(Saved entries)
○ ○ ○ ○ ○

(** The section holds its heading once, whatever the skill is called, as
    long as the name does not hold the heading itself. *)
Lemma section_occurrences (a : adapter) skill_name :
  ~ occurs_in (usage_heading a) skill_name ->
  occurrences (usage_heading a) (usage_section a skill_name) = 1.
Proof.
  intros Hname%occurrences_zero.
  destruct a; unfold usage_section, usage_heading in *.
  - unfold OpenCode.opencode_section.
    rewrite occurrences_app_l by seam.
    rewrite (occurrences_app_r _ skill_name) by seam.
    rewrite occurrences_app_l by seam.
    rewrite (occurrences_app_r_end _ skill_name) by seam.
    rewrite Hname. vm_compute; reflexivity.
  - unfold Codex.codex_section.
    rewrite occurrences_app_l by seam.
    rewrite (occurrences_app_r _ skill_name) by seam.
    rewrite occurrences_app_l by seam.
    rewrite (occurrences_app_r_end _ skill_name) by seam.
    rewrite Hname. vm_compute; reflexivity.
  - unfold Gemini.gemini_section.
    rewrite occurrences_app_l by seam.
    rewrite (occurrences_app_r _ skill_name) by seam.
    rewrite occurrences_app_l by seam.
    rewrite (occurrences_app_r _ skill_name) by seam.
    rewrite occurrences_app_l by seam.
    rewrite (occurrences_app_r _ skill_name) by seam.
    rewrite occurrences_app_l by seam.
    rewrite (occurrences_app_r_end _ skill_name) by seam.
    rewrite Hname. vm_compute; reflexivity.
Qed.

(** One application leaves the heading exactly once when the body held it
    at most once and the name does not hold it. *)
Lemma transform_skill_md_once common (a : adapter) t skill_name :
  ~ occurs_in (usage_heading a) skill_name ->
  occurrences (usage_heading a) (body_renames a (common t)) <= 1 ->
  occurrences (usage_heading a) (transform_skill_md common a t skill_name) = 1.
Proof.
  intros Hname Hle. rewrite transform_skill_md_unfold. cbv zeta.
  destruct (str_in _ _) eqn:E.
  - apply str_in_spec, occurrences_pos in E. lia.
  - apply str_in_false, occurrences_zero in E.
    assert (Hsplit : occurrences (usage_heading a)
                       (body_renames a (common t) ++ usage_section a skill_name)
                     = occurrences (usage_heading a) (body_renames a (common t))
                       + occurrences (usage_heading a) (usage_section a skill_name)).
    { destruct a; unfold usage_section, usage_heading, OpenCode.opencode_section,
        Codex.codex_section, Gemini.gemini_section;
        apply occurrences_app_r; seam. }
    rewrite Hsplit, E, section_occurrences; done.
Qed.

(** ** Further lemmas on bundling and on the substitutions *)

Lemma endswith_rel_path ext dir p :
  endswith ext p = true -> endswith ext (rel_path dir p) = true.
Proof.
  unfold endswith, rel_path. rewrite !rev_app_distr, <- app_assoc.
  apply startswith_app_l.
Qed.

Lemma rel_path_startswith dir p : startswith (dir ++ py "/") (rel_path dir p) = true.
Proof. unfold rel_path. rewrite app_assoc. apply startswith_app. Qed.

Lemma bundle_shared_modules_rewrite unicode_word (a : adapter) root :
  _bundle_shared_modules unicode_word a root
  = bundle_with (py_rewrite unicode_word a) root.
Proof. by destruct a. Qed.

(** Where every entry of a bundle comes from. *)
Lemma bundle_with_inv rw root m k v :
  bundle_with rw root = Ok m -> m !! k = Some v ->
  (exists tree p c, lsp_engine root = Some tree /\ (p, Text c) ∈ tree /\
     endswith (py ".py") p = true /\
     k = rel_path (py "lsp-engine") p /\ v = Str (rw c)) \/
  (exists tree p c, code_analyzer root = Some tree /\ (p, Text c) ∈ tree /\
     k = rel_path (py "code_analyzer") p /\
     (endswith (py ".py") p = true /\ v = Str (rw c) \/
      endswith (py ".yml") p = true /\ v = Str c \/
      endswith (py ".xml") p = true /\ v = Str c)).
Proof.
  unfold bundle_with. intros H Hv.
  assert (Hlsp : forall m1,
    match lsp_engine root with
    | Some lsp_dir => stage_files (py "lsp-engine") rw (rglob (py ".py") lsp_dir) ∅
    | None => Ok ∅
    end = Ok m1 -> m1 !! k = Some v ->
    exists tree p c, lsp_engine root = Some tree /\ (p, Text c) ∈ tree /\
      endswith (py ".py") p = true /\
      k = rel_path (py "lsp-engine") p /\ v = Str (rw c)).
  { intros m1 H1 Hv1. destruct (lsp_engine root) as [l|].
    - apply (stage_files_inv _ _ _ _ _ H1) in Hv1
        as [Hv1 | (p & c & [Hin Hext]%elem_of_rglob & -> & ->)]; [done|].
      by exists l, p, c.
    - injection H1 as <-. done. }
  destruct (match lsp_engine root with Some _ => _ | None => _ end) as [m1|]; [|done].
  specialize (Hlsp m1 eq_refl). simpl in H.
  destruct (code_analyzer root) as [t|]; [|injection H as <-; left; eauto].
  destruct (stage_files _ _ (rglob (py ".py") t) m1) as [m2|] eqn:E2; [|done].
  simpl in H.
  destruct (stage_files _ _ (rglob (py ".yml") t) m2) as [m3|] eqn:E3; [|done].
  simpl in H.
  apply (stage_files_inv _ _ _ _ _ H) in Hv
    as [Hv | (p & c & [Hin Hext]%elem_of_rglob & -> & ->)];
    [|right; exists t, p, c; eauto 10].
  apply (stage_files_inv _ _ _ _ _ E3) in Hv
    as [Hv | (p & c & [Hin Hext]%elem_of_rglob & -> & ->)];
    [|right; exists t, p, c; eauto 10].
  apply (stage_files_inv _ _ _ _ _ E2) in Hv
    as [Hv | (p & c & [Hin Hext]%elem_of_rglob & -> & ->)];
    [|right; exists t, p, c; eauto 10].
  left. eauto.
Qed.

○ ○ ○ ○ ○

=== REQUIRED WORK ===
Each line from the first line of the entries up to and including the line containing "(** One application" should be transcribed exactly, with all other lines left out.

=== REPLY ===
(** The section holds its heading once, whatever the skill is called, as
    long as the name does not hold the heading itself. *)
Lemma section_occurrences (a : adapter) skill_name :
  ~ occurs_in (usage_heading a) skill_name ->
  occurrences (usage_heading a) (usage_section a skill_name) = 1.
Proof.
  intros Hname%occurrences_zero.
  destruct a; unfold usage_section, usage_heading in *.
  - unfold OpenCode.opencode_section.
    rewrite occurrences_app_l by seam.
    rewrite (occurrences_app_r _ skill_name) by seam.
    rewrite occurrences_app_l by seam.
    rewrite (occurrences_app_r_end _ skill_name) by seam.
    rewrite Hname. vm_compute; reflexivity.
  - unfold Codex.codex_section.
    rewrite occurrences_app_l by seam.
    rewrite (occurrences_app_r _ skill_name) by seam.
    rewrite occurrences_app_l by seam.
    rewrite (occurrences_app_r_end _ skill_name) by seam.
    rewrite Hname. vm_compute; reflexivity.
  - unfold Gemini.gemini_section.
    rewrite occurrences_app_l by seam.
    rewrite (occurrences_app_r _ skill_name) by seam.
    rewrite occurrences_app_l by seam.
    rewrite (occurrences_app_r _ skill_name) by seam.
    rewrite occurrences_app_l by seam.
    rewrite (occurrences_app_r _ skill_name) by seam.
    rewrite occurrences_app_l by seam.
    rewrite (occurrences_app_r_end _ skill_name) by seam.
    rewrite Hname. vm_compute; reflexivity.
Qed.

(** One application leaves the heading exactly once when the body held it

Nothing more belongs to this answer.